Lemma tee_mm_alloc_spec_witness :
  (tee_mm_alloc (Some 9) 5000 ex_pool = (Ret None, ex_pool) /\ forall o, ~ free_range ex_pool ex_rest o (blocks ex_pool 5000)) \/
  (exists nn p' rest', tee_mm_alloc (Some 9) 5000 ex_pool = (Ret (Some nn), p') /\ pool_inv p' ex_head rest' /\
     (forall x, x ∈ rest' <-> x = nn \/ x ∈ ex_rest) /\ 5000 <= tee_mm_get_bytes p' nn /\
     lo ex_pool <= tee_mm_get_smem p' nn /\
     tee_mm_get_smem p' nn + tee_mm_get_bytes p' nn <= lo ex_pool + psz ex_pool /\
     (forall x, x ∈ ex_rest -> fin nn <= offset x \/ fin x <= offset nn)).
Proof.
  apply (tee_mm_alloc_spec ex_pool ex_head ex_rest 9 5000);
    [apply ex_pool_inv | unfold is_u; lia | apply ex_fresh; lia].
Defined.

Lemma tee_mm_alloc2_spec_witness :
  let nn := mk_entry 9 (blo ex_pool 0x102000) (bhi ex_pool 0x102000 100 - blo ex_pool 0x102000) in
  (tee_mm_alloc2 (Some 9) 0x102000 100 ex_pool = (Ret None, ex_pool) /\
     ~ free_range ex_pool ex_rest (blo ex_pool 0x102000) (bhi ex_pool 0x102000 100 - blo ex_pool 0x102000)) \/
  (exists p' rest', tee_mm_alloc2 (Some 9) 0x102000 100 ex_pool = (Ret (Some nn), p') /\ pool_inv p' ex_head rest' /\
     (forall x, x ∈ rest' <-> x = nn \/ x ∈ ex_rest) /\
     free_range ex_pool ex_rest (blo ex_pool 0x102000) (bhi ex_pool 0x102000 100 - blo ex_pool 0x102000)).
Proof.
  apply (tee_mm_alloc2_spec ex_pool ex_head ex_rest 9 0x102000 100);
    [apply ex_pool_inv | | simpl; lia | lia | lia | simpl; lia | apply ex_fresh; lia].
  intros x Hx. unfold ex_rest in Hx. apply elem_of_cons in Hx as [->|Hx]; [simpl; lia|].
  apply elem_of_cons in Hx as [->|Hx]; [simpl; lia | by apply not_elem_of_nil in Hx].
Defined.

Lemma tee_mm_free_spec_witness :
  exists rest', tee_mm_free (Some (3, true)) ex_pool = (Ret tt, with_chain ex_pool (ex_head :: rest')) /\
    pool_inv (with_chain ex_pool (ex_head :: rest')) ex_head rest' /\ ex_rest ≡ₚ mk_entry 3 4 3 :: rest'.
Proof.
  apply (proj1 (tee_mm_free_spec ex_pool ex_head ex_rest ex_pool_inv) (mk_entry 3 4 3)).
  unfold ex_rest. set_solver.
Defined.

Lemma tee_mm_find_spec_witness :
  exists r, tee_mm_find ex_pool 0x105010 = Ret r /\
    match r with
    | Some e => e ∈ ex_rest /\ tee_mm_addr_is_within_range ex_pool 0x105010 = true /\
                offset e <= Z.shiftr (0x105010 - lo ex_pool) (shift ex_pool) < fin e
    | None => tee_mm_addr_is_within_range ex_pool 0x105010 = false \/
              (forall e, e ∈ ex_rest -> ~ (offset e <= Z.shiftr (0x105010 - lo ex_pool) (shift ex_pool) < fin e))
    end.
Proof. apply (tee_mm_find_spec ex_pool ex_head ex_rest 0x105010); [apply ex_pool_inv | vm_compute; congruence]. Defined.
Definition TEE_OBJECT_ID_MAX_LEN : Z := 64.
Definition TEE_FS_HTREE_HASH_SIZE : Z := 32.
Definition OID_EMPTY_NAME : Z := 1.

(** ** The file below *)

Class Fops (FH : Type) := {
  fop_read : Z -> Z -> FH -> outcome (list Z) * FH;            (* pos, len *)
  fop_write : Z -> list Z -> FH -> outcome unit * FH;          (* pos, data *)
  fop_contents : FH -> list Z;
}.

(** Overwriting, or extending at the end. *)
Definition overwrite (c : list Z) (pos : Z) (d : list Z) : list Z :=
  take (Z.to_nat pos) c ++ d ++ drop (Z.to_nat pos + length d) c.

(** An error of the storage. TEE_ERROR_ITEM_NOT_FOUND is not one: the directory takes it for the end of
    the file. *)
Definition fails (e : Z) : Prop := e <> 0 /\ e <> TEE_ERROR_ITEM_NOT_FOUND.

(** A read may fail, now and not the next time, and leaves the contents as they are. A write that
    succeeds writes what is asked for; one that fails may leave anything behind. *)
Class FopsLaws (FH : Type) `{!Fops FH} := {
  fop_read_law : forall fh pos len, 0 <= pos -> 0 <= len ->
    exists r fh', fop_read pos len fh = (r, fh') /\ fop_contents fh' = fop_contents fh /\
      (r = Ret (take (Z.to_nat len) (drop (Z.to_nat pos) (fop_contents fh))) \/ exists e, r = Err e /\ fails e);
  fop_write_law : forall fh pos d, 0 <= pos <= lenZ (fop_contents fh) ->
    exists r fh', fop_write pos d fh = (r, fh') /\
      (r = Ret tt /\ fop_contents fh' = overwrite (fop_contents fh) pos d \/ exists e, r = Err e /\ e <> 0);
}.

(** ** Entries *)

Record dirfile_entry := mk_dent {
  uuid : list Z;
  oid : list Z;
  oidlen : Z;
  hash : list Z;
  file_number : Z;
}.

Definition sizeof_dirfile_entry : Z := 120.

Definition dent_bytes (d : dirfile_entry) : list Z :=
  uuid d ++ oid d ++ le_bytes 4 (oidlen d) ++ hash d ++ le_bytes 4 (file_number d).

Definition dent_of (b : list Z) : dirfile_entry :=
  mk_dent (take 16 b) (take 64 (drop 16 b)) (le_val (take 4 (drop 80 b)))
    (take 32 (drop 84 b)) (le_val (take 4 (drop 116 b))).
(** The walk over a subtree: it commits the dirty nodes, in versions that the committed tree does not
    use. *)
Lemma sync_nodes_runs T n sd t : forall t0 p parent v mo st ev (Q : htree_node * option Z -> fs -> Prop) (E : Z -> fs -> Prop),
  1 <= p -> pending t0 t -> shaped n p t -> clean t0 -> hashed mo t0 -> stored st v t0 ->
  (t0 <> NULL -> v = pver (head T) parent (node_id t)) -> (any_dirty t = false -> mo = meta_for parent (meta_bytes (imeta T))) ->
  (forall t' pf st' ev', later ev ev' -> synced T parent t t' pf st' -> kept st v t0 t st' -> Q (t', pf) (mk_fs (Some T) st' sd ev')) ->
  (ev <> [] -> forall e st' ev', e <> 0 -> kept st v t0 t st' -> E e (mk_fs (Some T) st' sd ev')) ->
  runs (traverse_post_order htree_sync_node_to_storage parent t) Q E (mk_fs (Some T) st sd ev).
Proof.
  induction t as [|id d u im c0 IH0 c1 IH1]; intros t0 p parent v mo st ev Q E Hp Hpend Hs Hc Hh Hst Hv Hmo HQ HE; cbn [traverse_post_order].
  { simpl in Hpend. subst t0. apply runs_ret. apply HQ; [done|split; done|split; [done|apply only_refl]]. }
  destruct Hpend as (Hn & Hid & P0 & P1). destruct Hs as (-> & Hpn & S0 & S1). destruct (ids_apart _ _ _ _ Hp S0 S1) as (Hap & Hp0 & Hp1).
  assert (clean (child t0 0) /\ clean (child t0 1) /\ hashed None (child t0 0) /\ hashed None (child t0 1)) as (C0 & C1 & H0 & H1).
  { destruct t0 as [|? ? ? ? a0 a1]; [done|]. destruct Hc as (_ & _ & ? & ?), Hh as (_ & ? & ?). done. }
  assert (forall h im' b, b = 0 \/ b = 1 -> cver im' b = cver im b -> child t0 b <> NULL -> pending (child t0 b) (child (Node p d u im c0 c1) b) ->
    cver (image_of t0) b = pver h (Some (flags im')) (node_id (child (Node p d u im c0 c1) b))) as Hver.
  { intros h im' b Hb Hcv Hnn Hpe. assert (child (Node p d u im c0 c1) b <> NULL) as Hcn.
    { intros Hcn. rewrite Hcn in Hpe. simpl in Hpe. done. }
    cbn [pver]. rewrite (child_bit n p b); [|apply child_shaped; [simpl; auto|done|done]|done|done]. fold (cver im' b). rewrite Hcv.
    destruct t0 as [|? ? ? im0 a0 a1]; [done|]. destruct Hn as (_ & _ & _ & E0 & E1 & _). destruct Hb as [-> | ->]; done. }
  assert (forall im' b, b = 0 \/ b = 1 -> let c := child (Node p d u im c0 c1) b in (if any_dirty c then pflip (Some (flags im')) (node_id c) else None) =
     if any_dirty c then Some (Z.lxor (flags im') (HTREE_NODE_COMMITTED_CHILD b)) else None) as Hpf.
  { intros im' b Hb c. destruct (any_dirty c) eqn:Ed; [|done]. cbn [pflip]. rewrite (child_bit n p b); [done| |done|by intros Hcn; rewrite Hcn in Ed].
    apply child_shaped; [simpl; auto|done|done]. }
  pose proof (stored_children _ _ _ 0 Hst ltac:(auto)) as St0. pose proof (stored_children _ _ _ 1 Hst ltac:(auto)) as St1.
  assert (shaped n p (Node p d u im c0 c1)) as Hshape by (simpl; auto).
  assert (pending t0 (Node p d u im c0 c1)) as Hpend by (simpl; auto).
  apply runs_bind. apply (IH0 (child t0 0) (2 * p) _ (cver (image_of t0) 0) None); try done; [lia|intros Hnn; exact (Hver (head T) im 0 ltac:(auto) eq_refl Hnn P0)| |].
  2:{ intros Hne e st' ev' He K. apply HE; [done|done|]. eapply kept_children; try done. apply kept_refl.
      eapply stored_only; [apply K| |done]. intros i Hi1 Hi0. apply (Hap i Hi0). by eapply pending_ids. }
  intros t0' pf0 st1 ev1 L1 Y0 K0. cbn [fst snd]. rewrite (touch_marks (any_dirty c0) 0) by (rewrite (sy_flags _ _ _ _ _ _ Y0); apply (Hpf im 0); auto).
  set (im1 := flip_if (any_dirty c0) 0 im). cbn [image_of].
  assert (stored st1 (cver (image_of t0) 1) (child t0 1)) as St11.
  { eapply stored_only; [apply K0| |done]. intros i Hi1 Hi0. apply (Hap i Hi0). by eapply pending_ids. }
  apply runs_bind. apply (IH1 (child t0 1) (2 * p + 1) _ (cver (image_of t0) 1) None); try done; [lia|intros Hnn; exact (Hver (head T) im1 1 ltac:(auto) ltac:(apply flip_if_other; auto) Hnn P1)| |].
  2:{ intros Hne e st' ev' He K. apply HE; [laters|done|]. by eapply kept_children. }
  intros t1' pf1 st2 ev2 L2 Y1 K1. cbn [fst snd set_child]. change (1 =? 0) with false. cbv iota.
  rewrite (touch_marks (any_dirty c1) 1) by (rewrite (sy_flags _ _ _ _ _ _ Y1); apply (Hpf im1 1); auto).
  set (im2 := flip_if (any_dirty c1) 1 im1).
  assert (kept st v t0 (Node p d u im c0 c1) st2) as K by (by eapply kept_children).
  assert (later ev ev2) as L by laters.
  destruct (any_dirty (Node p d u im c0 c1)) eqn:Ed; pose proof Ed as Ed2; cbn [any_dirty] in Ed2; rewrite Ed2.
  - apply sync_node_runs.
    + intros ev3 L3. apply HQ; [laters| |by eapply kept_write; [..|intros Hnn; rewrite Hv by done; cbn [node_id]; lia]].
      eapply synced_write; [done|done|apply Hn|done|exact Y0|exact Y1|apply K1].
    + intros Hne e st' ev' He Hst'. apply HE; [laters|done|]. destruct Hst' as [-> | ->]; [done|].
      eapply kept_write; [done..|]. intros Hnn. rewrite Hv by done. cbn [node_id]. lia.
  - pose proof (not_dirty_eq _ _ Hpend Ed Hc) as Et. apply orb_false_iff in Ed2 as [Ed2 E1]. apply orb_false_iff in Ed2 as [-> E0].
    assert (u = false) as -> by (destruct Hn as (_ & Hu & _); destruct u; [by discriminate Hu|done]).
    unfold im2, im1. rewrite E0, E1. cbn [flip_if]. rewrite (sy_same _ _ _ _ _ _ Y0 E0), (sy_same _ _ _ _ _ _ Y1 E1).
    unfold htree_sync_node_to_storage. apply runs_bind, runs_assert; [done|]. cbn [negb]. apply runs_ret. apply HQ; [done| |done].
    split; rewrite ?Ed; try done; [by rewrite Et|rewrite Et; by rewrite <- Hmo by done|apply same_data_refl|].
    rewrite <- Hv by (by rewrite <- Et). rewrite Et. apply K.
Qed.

YOUR TASK ->
Retype the entries above exactly, but only from the line containing "(r = Ret tt" through the line containing "(** The walk", both included.

ANSWER BELOW ->
      (r = Ret tt /\ fop_contents fh' = overwrite (fop_contents fh) pos d \/ exists e, r = Err e /\ e <> 0);
}.

(** ** Entries *)

Record dirfile_entry := mk_dent {
  uuid : list Z;
  oid : list Z;
  oidlen : Z;
  hash : list Z;
  file_number : Z;
}.

Definition sizeof_dirfile_entry : Z := 120.

Definition dent_bytes (d : dirfile_entry) : list Z :=
  uuid d ++ oid d ++ le_bytes 4 (oidlen d) ++ hash d ++ le_bytes 4 (file_number d).

Definition dent_of (b : list Z) : dirfile_entry :=
  mk_dent (take 16 b) (take 64 (drop 16 b)) (le_val (take 4 (drop 80 b)))
    (take 32 (drop 84 b)) (le_val (take 4 (drop 116 b))).
(** The walk over a subtree: it commits the dirty nodes, in versions that the committed tree does not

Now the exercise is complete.